(** ** Lemmas: addresses *)

Lemma lxor_range n a b : 0 <= n -> 0 <= a < 2 ^ n -> 0 <= b < 2 ^ n -> 0 <= Z.lxor a b < 2 ^ n.
Proof.
  intros Hn Ha Hb. assert (H0 : 0 <= Z.lxor a b) by (apply Z.lxor_nonneg; lia). split; [done|].
  destruct (Z.eq_dec (Z.lxor a b) 0) as [->|Hx]; [by apply Z.pow_pos_nonneg|].
  rewrite <- (Z.mod_small a (2 ^ n)) by done. rewrite <- (Z.mod_small b (2 ^ n)) by done.
  rewrite <- !Z.land_ones by done.
  replace (Z.lxor (Z.land a (Z.ones n)) (Z.land b (Z.ones n))) with (Z.land (Z.lxor a b) (Z.ones n)).
  - rewrite Z.land_ones by done. by apply Z.mod_pos_bound, Z.pow_pos_nonneg.
  - apply Z.bits_inj'. intros i Hi. rewrite !Z.lxor_spec, !Z.land_spec, Z.lxor_spec.
    by destruct (Z.testbit a i), (Z.testbit b i), (Z.testbit (Z.ones n) i).
Qed.

Lemma lxor_u16 a b : is_u16 a -> is_u16 b -> is_u16 (Z.lxor a b).
Proof. by apply lxor_range. Qed.

Lemma xor_byte_involutive a k : xor_byte (xor_byte a k) k = a.
Proof.
  apply b2z_inj. unfold xor_byte. pose proof (b2z_range a). pose proof (b2z_range k).
  pose proof (lxor_range 8 (b2z a) (b2z k) ltac:(lia) ltac:(lia) ltac:(lia)).
  rewrite !b2z_z2b. rewrite (Z.mod_small (Z.lxor (b2z a) (b2z k))) by lia.
  rewrite Z.lxor_assoc, Z.lxor_nilpotent, Z.lxor_0_r. by apply Z.mod_small.
Qed.

Lemma xor_with_length b k : zlen (xor_with b k) = zlen b.
Proof.
  unfold zlen. f_equal. revert k. induction b as [|x b IH]; intros [|y k]; [done..|]. cbn. by rewrite IH.
Qed.

Lemma xor_with_involutive b k : zlen b <= zlen k -> xor_with (xor_with b k) k = b.
Proof.
  revert k. induction b as [|x b IH]; intros [|y k]; [done|done|done|]. rewrite !zlen_cons. intros Hl.
  cbn [xor_with]. by rewrite xor_byte_involutive, IH by lia.
Qed.

(** A slice in range. *)
Lemma slice_in {A} a b (l : list A) : 0 <= a <= b -> b <= zlen l -> exists x, slice a b l = Some x /\ zlen x = b - a.
Proof.
  intros Hab Hb. destruct (slice a b l) as [x|] eqn:Hs; [|apply slice_None in Hs; lia].
  exists x. split; [done|]. by eapply slice_length.
Qed.

Lemma decode_address_facts v t x :
  decode_address v t x <> Panic /\
  forall a, decode_address v t x = Ok a -> zlen t = TXID_LEN -> socket_wf a /\ plain_socket a.
Proof.
  unfold decode_address. destruct (zlen v <? 4) eqn:Hl; [done|]. bools.
  assert (Hf : exists f, v !! 1%nat = Some f).
  { apply lookup_lt_is_Some. unfold zlen in Hl. lia. }
  destruct Hf as [f ->]. destruct (slice_in 2 4 v) as (p & -> & Hp); [lia..|]. cbn [or_panic obind].
  pose proof (be_val_range p) as Hr. rewrite Hp in Hr.
  assert (Hport : is_u16 (if x then Z.lxor (be_val p) (MAGIC_COOKIE / 2 ^ 16) else be_val p)).
  { destruct x; [apply lxor_u16|]; done. }
  split.
  - apply obind_no_panic; [|done]. destruct (b2z f =? 1); [destruct (slice 4 8 v); done|].
    destruct (b2z f =? 2); [destruct (slice 4 20 v); done|done].
  - intros a Ha Ht. apply obind_Ok in Ha as (i & Hi & Ha). injection Ha as <-.
    split; [|apply socket_new_plain]. apply socket_new_wf; [|done].
    destruct (b2z f =? 1); [|destruct (b2z f =? 2); [|done]].
    all: apply obind_Ok in Hi as (b & Hb & Hi); injection Hi as <-; apply ok_or_Ok, slice_length in Hb.
    all: cbn; destruct x; rewrite ?xor_with_length; lia.
Qed.

(** ** Lemmas: the attribute loop *)

Lemma padded4_bounds n : 0 <= n -> n <= padded4 n < n + 4.
Proof. unfold padded4. intros Hn. pose proof (Z.div_mod (n + 3) 4). pose proof (Z.mod_pos_bound (n + 3) 4). lia. Qed.

(** A turn reads what is there: it does not panic, and the loop moves on by at
    least the four bytes of an attribute's header. *)
Lemma attr_turn_facts body t pos fb :
  0 <= pos -> (forall r, fb = Some r -> r <> Panic) ->
  match attr_turn body t pos fb with
  | inl r => r <> Panic
  | inr (pos', fb') => pos + 4 <= pos' /\ pos + 4 <= zlen body /\ forall r, fb' = Some r -> r <> Panic
  end.
Proof.
  intros Hpos Hfb. unfold attr_turn. destruct (pos + 4 <=? zlen body) eqn:Hc; bools.
  2: { destruct fb as [r|]; cbn; [by apply Hfb|done]. }
  destruct (slice_in pos (pos + 2) body) as (ty & -> & _); [lia..|].
  destruct (slice_in (pos + 2) (pos + 4) body) as (ln & -> & Hl); [lia..|].
  pose proof (be_val_range ln) as Hr. rewrite Hl in Hr.
  destruct (zlen body <? _) eqn:Hend; [done|]. bools.
  destruct (slice_in (pos + 4) (pos + 4 + be_val ln) body) as (v & -> & _); [lia..|].
  destruct (be_val ty =? ATTR_XOR_MAPPED_ADDRESS); [apply decode_address_facts|].
  pose proof (padded4_bounds (be_val ln)). split_and!; [lia|lia|].
  intros r. destruct (_ && _); [intros [= <-]; apply decode_address_facts|apply Hfb].
Qed.

(** The loop ends: [n / 4 + 1] turns are enough for [n] bytes, and more change
    nothing. *)
Lemma attr_loop_ends fuel body t pos fb :
  0 <= pos -> zlen body - pos < 4 * Z.of_nat fuel -> (0 < fuel)%nat ->
  (forall r, fb = Some r -> r <> Panic) ->
  attr_loop fuel body t pos fb <> Panic /\
  forall more, attr_loop (fuel + more) body t pos fb = attr_loop fuel body t pos fb.
Proof.
  revert pos fb. induction fuel as [|fuel IH]; intros pos fb Hpos Hf Hpf Hfb; [lia|].
  cbn [attr_loop Nat.add]. pose proof (attr_turn_facts body t pos fb Hpos Hfb) as Ht.
  destruct (attr_turn body t pos fb) as [r|[p fb']]; [by split|].
  destruct Ht as (? & ? & ?). apply IH; [lia|lia|lia|done].
Qed.

Lemma parse_response_no_panic msg t : parse_response msg t <> Panic.
Proof.
  unfold parse_response. destruct (zlen msg <? HEADER_LEN) eqn:Hl; [done|]. bools. unfold HEADER_LEN in *.
  destruct (slice_in 0 2 msg) as (ty & -> & _); [lia..|]. destruct (slice_in 4 8 msg) as (ck & -> & _); [lia..|].
  destruct (slice_in 8 20 msg) as (id & -> & _); [lia..|]. destruct (slice_in 2 4 msg) as (ln & -> & _); [lia..|].
  cbn [or_panic obind]. repeat case_match; try done.
  apply obind_no_panic; [apply ok_or_no_panic|intros body _].
  apply attr_loop_ends; [done| |lia|done]. unfold zlen.
  pose proof (Nat.div_mod_eq (length body) 4). pose proof (Nat.mod_upper_bound (length body) 4). lia.
Qed.

(** An accepted response is a success response to this transaction. *)
Lemma parse_response_Ok msg t a :
  parse_response msg t = Ok a ->
  slice 8 20 msg = Some t /\ (exists ty ck, slice 0 2 msg = Some ty /\ be_val ty = BINDING_SUCCESS /\
    slice 4 8 msg = Some ck /\ be_val ck = MAGIC_COOKIE).
Proof.
  unfold parse_response. intros Hp. ok_inv Hp. bools.
  simplify_eq.
  split; [done|]. by eexists _, _.
Qed.

(** *** The answer a server gives (RFC 5389), as the specification *)

Definition family_byte (i : IpAddr) : byte := match i with V4 _ => Byte.x01 | V6 _ => Byte.x02 end.
Definition octets (i : IpAddr) : bytes := match i with V4 o => o | V6 o => o end.

Definition xor_mapped (a : SocketAddr) (t : bytes) : bytes :=
  [Byte.x00; family_byte (ip a)] ++ be_bytes 2 (Z.lxor (port a) (MAGIC_COOKIE / 2 ^ 16))
  ++ xor_with (octets (ip a)) (xor_key t).

Definition attribute (x : Z * bytes) : bytes :=
  be_bytes 2 (fst x) ++ be_bytes 2 (zlen (snd x)) ++ snd x ++ zrep (padded4 (zlen (snd x)) - zlen (snd x)) Byte.x00.

Definition response (t : bytes) (attrs : bytes) : bytes :=
  be_bytes 2 BINDING_SUCCESS ++ be_bytes 2 (zlen attrs) ++ be_bytes 4 MAGIC_COOKIE ++ t ++ attrs.

Lemma decode_xor_mapped a t :
  socket_wf a -> plain_socket a -> zlen t = TXID_LEN -> decode_address (xor_mapped a t) t true = Ok a.
Proof.
  intros [Hi Hp] Hpl Ht. unfold decode_address.
  set (o := octets (ip a)). assert (Ho : zlen o = match ip a with V4 _ => 4 | V6 _ => 16 end).
  { unfold o. by destruct (ip a). }
  set (pb := be_bytes 2 (Z.lxor (port a) (MAGIC_COOKIE / 2 ^ 16))). assert (Hpb : zlen pb = 2) by by apply zlen_be_bytes.
  assert (Hx : xor_mapped a t = [Byte.x00; family_byte (ip a)] ++ pb ++ xor_with o (xor_key t)) by done.
  assert (Hlen : zlen (xor_mapped a t) = 4 + zlen o).
  { rewrite Hx, !zlen_app, xor_with_length, Hpb. change (zlen [_; _]) with 2. lia. }
  assert (0 <= zlen o) by apply zlen_nonneg. rewrite Hlen. zdec.
  assert (Hf : xor_mapped a t !! 1%nat = Some (family_byte (ip a))) by done. rewrite Hf. cbn [or_panic obind].
  assert (Hsp : slice 2 4 (xor_mapped a t) = Some pb).
  { rewrite Hx. by apply slice_app_mid; rewrite ?Hpb. }
  assert (Hso : slice 4 (4 + zlen o) (xor_mapped a t) = Some (xor_with o (xor_key t))).
  { rewrite Hx, app_assoc. rewrite <- (app_nil_r (xor_with o (xor_key t))) at 1.
    apply slice_app_mid; rewrite ?zlen_app, ?xor_with_length, ?Hpb; done. }
  rewrite Hsp. cbn [or_panic obind].
  assert (Hport : Z.lxor (be_val pb) (MAGIC_COOKIE / 2 ^ 16) = port a).
  { unfold pb. rewrite be_val_small; [by rewrite Z.lxor_assoc, Z.lxor_nilpotent, Z.lxor_0_r|].
    pose proof (lxor_u16 (port a) (MAGIC_COOKIE / 2 ^ 16) Hp ltac:(done)). done. }
  assert (Hk : zlen o <= zlen (xor_key t)).
  { unfold xor_key. rewrite zlen_app, zlen_be_bytes, Ht. change TXID_LEN with 12. destruct (ip a); lia. }
  rewrite Hport. unfold o in *. destruct (ip a) as [o4|o6] eqn:Hip; cbn [octets family_byte] in *; rewrite Ho in Hso.
  - change (4 + 4) with 8 in Hso. change (b2z Byte.x01 =? 1) with true. cbv iota.
    rewrite Hso. cbn [ok_or obind]. rewrite xor_with_involutive by done.
    rewrite <- Hip. by rewrite socket_new_eta.
  - change (4 + 16) with 20 in Hso. change (b2z Byte.x02 =? 1) with false.
    change (b2z Byte.x02 =? 2) with true. cbv iota.
    rewrite Hso. cbn [ok_or obind]. rewrite xor_with_involutive by done.
    rewrite <- Hip. by rewrite socket_new_eta.
Qed.

Lemma attribute_length x : zlen (attribute x) = 4 + padded4 (zlen (snd x)).
Proof.
  unfold attribute. pose proof (padded4_bounds (zlen (snd x)) (zlen_nonneg _)). zl.
Qed.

#####

Look above for the line with "rewrite Hx. by"; retype exactly that line, every line after it up to the line with "apply slice_app_mid; rewrite ?zlen_app, ?xor_with_length, ?Hpb;", and that line too, nothing else.

## Answer to this exercise
  { rewrite Hx. by apply slice_app_mid; rewrite ?Hpb. }
  assert (Hso : slice 4 (4 + zlen o) (xor_mapped a t) = Some (xor_with o (xor_key t))).
  { rewrite Hx, app_assoc. rewrite <- (app_nil_r (xor_with o (xor_key t))) at 1.
    apply slice_app_mid; rewrite ?zlen_app, ?xor_with_length, ?Hpb; done. }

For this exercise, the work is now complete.